■ **BRIEF**
After going through the data below, state how many lines contain "that", and nothing else.

■ **MATERIAL PROVIDED**
Lemma inv_with_subs ps m :
  ps_inv ps →
  (∀ id s', m !! id = Some s' → ∃ s, subs ps !! id = Some s ∧ sub_conn s' = sub_conn s ∧
     messages_closed s' = messages_closed s ∧ done_closed s' = done_closed s ∧
     (length (messages s') ≤ buffer_size)%nat) →
  (∀ id, is_Some (subs ps !! id) → is_Some (m !! id)) →
  ps_inv (with_subs ps m).
Proof.
  intros [] Hm Hdom. split; simpl; try done.
  - intros c id Hc. destruct (i_sub0 c id Hc) as (s & Hs & Hrest).
    destruct (Hdom id) as [s' Hs']; [eauto|]. exists s'. split; [done|].
    destruct (Hm id s' Hs') as (s0 & Hs0 & -> & -> & -> & _). congruence.
  - intros id s' Hs'. destruct (Hm id s' Hs') as (s & Hs & _). eauto.
  - intros id s' Hs'. destruct (Hm id s' Hs') as (s & Hs & _ & _ & _ & Hl). done.
Qed.

Lemma enqueue_bound msg s :
  (length (messages s) ≤ buffer_size)%nat → (length (messages (enqueue msg s)) ≤ buffer_size)%nat.
Proof.
  intros Hl. unfold enqueue, has_room. case_bool_decide; simpl; [|done].
  rewrite length_app. simpl. lia.
Qed.

Lemma Publish_spec ps ch msg order :
  ps_inv ps → publish_order ps ch order →
  ∃ ps', Publish ps order ch msg = Ret (Z.of_nat (length (filter (room_at ps) order)), ps') ∧
    ps_inv ps' ∧
    (∀ c ch', subscribed_flag ps' c ch' = subscribed_flag ps c ch') ∧
    (∀ id s, subs ps !! id = Some s →
       subs ps' !! id = Some (if decide (view ps ch (sub_conn s) = Some id)
                              then enqueue {| Channel := ch; Content := msg |} s else s)).
Proof.
  intros Hinv Hord. destruct (publish_order_open ps ch order Hinv Hord) as (Hnd & Hin & Hopen).
  unfold Publish. destruct (subscribers ps !! ch) as [set|] eqn:Hset.
  2: { assert (order = []) as ->.
       { unfold publish_order in Hord. rewrite Hset in Hord. simpl in Hord. rewrite map_to_list_empty in Hord.
         by apply Permutation_nil_r in Hord. }
       exists ps. split_and!; [done..|]. intros id s Hs. case_decide as E; [|done].
       unfold view in E. by rewrite Hset in E. }
  rewrite decide_False by (by eapply i_channels).
  destruct (publish_loop_spec {| Channel := ch; Content := msg |} order ps 0 Hnd) as (m & -> & Hm).
  { intros id Hid. destruct (Hopen id Hid) as (s & ? & ? & _). eauto. }
  eexists. split; [done|]. split_and!; [|done|].
  - apply inv_with_subs; [done| |].
    + intros id s'. rewrite Hm. destruct (subs ps !! id) as [s|] eqn:Hs; [|by case_decide].
      pose proof (i_buffer _ _ Hinv id s Hs) as Hl. case_decide; simpl; intros [= <-]; exists s.
      * split; [done|]. pose proof (enqueue_bound {| Channel := ch; Content := msg |} s Hl).
        split_and!; [..|done]; unfold enqueue; by destruct (has_room s).
      * done.
    + intros id [s Hs]. rewrite Hm, Hs. case_decide; simpl; eauto.
  - intros id s Hs. simpl. rewrite Hm, Hs.
    destruct (decide (id ∈ order)) as [Hi|Hi]; simpl.
    + destruct (Hopen id Hi) as (s' & Hs' & _ & Hv). rewrite decide_True; [done|]. congruence.
    + rewrite decide_False; [done|]. intros Hv. apply Hi, Hin. eauto.
Qed.

(** ** Executions *)

(** Everything that can happen to the manager: calls by the connection handlers,
    in any interleaving, and turns of the sender goroutines. *)
Inductive ps_step : PubSub → PubSub → Prop :=
| step_subscribe ps ps' c ch :
    Subscribe ps c ch = Ret ps' → ps_step ps ps'
| step_unsubscribe ps ps' c ch r :
    Unsubscribe ps c ch = Ret (r, ps') → ps_step ps ps'
| step_remove ps ps' c order :
    remove_order ps c order → RemoveConnection ps order c = Ret ps' → ps_step ps ps'
| step_publish ps ps' ch msg order n :
    publish_order ps ch order → Publish ps order ch msg = Ret (n, ps') → ps_step ps ps'
| step_send ps id s s' :
    subs ps !! id = Some s → send_step s s' →
    ps_step ps (with_subs ps (<[id := s']> (subs ps))).

(** A turn of a sender keeps the invariant. *)
Lemma send_inv ps id s s' :
  ps_inv ps → subs ps !! id = Some s → send_step s s' → ps_inv (with_subs ps (<[id := s']> (subs ps))).
Proof.
  intros Hinv Hs Hsend. apply inv_with_subs; [done| |].
  - intros id' s0 [[<- <-]|[_ H0]]%lookup_insert_Some.
    + pose proof (i_buffer _ _ Hinv id s Hs) as Hl. exists s. split; [done|].
      destruct Hsend; simpl in *; split_and!; (done || lia).
    + exists s0. split_and!; [done..|]. by apply (i_buffer _ _ Hinv id').
  - intros id' H'. destruct (decide (id' = id)) as [->|]; [rewrite lookup_insert_eq; eauto|].
    by rewrite lookup_insert_ne.
Qed.

Lemma ps_step_inv ps ps' : ps_inv ps → ps_step ps ps' → ps_inv ps'.
Proof.
  intros Hinv Hstep. destruct Hstep as [ps ps' c ch E|ps ps' c ch r E|ps ps' c order Ho E
    |ps ps' ch msg order n Ho E|ps id s s' Hs Hsend].
  - destruct (Subscribe_spec ps c ch Hinv) as (? & E' & ? & _). rewrite E in E'. by simplify_eq.
  - destruct (Unsubscribe_spec ps c ch Hinv) as (? & ? & E' & ? & _). rewrite E in E'. by simplify_eq.
  - destruct (RemoveConnection_spec ps c order Hinv Ho) as (? & E' & ? & _). rewrite E in E'. by simplify_eq.
  - destruct (Publish_spec ps ch msg order Hinv Ho) as (? & E' & ? & _). rewrite E in E'. by simplify_eq.
  - by eapply send_inv.
Qed.

Definition ps_reachable (ps : PubSub) : Prop := rtc ps_step NewPubSub ps.

Lemma reachable_ps_inv ps : ps_reachable ps → ps_inv ps.
Proof.
  intros Hr. assert (∀ a b, rtc ps_step a b → ps_inv a → ps_inv b) as H.
  { induction 1 as [|a b d Hab _ IH]; [done|]. intros Ha. apply IH. by eapply ps_step_inv. }
  eapply H; [done|]. apply ps_inv_new.
Qed.

(** C22. In every state the manager can reach, under any interleaving of calls and
    sender goroutines, the three maps describe one relation between connections
    and channels, and no call panics: no send on, or second close of, a closed
    channel, and no write to a nil map. *)
Theorem pubsub_never_panics ps :
  ps_reachable ps →
  ps_inv ps ∧
  (∀ c ch, ∃ ps', Subscribe ps c ch = Ret ps') ∧
  (∀ c ch, ∃ r ps', Unsubscribe ps c ch = Ret (r, ps')) ∧
  (∀ c order, remove_order ps c order → ∃ ps', RemoveConnection ps order c = Ret ps') ∧
  (∀ ch msg order, publish_order ps ch order → ∃ n ps', Publish ps order ch msg = Ret (n, ps')).
Proof.
  intros Hinv%reachable_ps_inv. split_and!; [done| | | |].
  - intros c ch. destruct (Subscribe_spec ps c ch Hinv) as (? & ? & _). eauto.
  - intros c ch. destruct (Unsubscribe_spec ps c ch Hinv) as (? & ? & ? & _). eauto.
  - intros c order Ho. destruct (RemoveConnection_spec ps c order Hinv Ho) as (? & ? & _). eauto.
  - intros ch msg order Ho. destruct (Publish_spec ps ch msg order Hinv Ho) as (? & ? & _). eauto.
Qed.

(** C23. The subscription calls implement a relation between connections and
    channels: [Subscribe] adds one pair, [Unsubscribe] removes one pair (and
    reports an error exactly when it is absent), [RemoveConnection] removes all
    the pairs of a connection; nothing else changes. *)
Theorem pubsub_relation ps c ch order :
  ps_inv ps → remove_order ps c order →
  (∃ ps', Subscribe ps c ch = Ret ps' ∧ ps_inv ps' ∧
     ∀ c' ch', subscribed_flag ps' c' ch' =
       (if decide (c' = c ∧ ch' = ch) then true else subscribed_flag ps c' ch')) ∧
  (∃ r ps', Unsubscribe ps c ch = Ret (r, ps') ∧ ps_inv ps' ∧
     (r = GOk () ↔ subscribed_flag ps c ch = true) ∧
     ∀ c' ch', subscribed_flag ps' c' ch' =
       (if decide (c' = c ∧ ch' = ch) then false else subscribed_flag ps c' ch')) ∧
  (∃ ps', RemoveConnection ps order c = Ret ps' ∧ ps_inv ps' ∧
     ∀ c' ch', subscribed_flag ps' c' ch' =
       (if decide (c' = c) then false else subscribed_flag ps c' ch')).
Proof.
  intros Hinv Ho. split_and!.
  - destruct (Subscribe_spec ps c ch Hinv) as (? & ? & ? & _ & ?). eauto.
  - destruct (Unsubscribe_spec ps c ch Hinv) as (r & ? & ? & ? & _ & ? & ?). eauto 10.
  - destruct (RemoveConnection_spec ps c order Hinv Ho) as (? & ? & ? & _ & _ & ?). eauto.
Qed.

(** [Publish] queues the message, at the end, to every connection subscribed to
    the channel whose buffer of 100 has room, and to nobody else; its result is
    the number of those. *)
Theorem Publish_delivers ps ch msg order :
  ps_inv ps → publish_order ps ch order →
  ∃ ps', Publish ps order ch msg = Ret (Z.of_nat (length (filter (room_at ps) order)), ps') ∧
    ps_inv ps' ∧
    (∀ c id s, connectionToSubscriber ps !! c = Some id → subs ps !! id = Some s →
       subs ps' !! id = Some (if subscribed_flag ps c ch && has_room s then
         mkSub c (messages s ++ [{| Channel := ch; Content := msg |}]) false false
           (running s) (sent s) else s)).
Proof.
  intros Hinv Ho. destruct (Publish_spec ps ch msg order Hinv Ho) as (ps' & ? & ? & _ & Hsubs).
  exists ps'. split_and!; [done..|]. intros c id s Hc Hs. rewrite (Hsubs id s Hs).
  destruct (i_sub _ _ Hinv c id Hc) as (s' & Hs' & Hsc & Hmc & Hdc).
  assert (s' = s) as -> by congruence. f_equal.
  destruct (subscribed_flag ps c ch) eqn:Hf; simpl.
  - rewrite decide_True by (rewrite Hsc; by apply (i_link _ _ Hinv)).
    unfold enqueue. destruct (has_room s); [|done]. by rewrite Hsc, Hmc, Hdc.
  - rewrite decide_False; [done|]. rewrite Hsc. intros [? _]%(i_link _ _ Hinv). congruence.
Qed.

(** ** A concrete run: two connections on one channel, one of them on two. *)

Definition run_or (ps : PubSub) (r : outcome PubSub) : PubSub :=
  match r with Ret ps' => ps' | _ => ps end.

Definition demo_ps : PubSub :=
  let ps1 := run_or NewPubSub (Subscribe NewPubSub 1 "news") in
  let ps2 := run_or ps1 (Subscribe ps1 2 "news") in
  run_or ps2 (Subscribe ps2 2 "sports").

Lemma subscribe_reachable ps c ch :
  ps_reachable ps → ps_reachable (run_or ps (Subscribe ps c ch)).
Proof.
  intros Hr. destruct (Subscribe ps c ch) as [ps'| | |] eqn:E; simpl; [|done..].
  eapply rtc_r; [done|]. by eapply step_subscribe.
Qed.

Lemma demo_ps_reachable : ps_reachable demo_ps.
Proof. do 3 apply subscribe_reachable. apply rtc_refl. Qed.

(** The range order that follows the map's own enumeration. *)
Definition demo_order (ch : string) : list subid :=
  (map_to_list (default ∅ (subscribers demo_ps !! ch))).*2.

Example demo_publish :
  fst <$> (match Publish demo_ps (demo_order "news") "news" "hi" with
           | Ret r => Some r | _ => None end) = Some 2.
Proof. by vm_compute. Qed.

Lemma pubsub_never_panics_witness :
  ps_inv demo_ps ∧
  (∀ c ch, ∃ ps', Subscribe demo_ps c ch = Ret ps') ∧
  (∀ c ch, ∃ r ps', Unsubscribe demo_ps c ch = Ret (r, ps')) ∧
  (∀ c order, remove_order demo_ps c order → ∃ ps', RemoveConnection demo_ps order c = Ret ps') ∧
  (∀ ch msg order, publish_order demo_ps ch order →
     ∃ n ps', Publish demo_ps order ch msg = Ret (n, ps')).
Proof. apply (pubsub_never_panics demo_ps demo_ps_reachable). Defined.

Lemma pubsub_relation_witness :
  (∃ ps', Subscribe demo_ps 2 "news" = Ret ps' ∧ ps_inv ps' ∧
     ∀ c' ch', subscribed_flag ps' c' ch' =
       (if decide (c' = 2 ∧ ch' = "news") then true else subscribed_flag demo_ps c' ch')) ∧
  (∃ r ps', Unsubscribe demo_ps 2 "news" = Ret (r, ps') ∧ ps_inv ps' ∧
     (r = GOk () ↔ subscribed_flag demo_ps 2 "news" = true) ∧
     ∀ c' ch', subscribed_flag ps' c' ch' =
       (if decide (c' = 2 ∧ ch' = "news") then false else subscribed_flag demo_ps c' ch')) ∧
  (∃ ps', RemoveConnection demo_ps ((map_to_list (default ∅ (subscriptions demo_ps !! 2))).*1) 2
     = Ret ps' ∧ ps_inv ps' ∧
     ∀ c' ch', subscribed_flag ps' c' ch' =
       (if decide (c' = 2) then false else subscribed_flag demo_ps c' ch')).
Proof.
  apply (pubsub_relation demo_ps 2 "news").
  - apply (reachable_ps_inv _ demo_ps_reachable).
  - unfold remove_order. reflexivity.
Defined.

Lemma Publish_delivers_witness :
  ∃ ps', Publish demo_ps (demo_order "news") "news" "hi" =
      Ret (Z.of_nat (length (filter (room_at demo_ps) (demo_order "news"))), ps') ∧
    ps_inv ps' ∧
    (∀ c id s, connectionToSubscriber demo_ps !! c = Some id → subs demo_ps !! id = Some s →
       subs ps' !! id = Some (if subscribed_flag demo_ps c "news" && has_room s then
         mkSub c (messages s ++ [{| Channel := "news"; Content := "hi" |}]) false false
           (running s) (sent s) else s)).
Proof.
  apply (Publish_delivers demo_ps "news" "hi" (demo_order "news")).
  - apply (reachable_ps_inv _ demo_ps_reachable).
  - unfold publish_order. reflexivity.
Defined.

■ **EXERCISE ANSWER**
2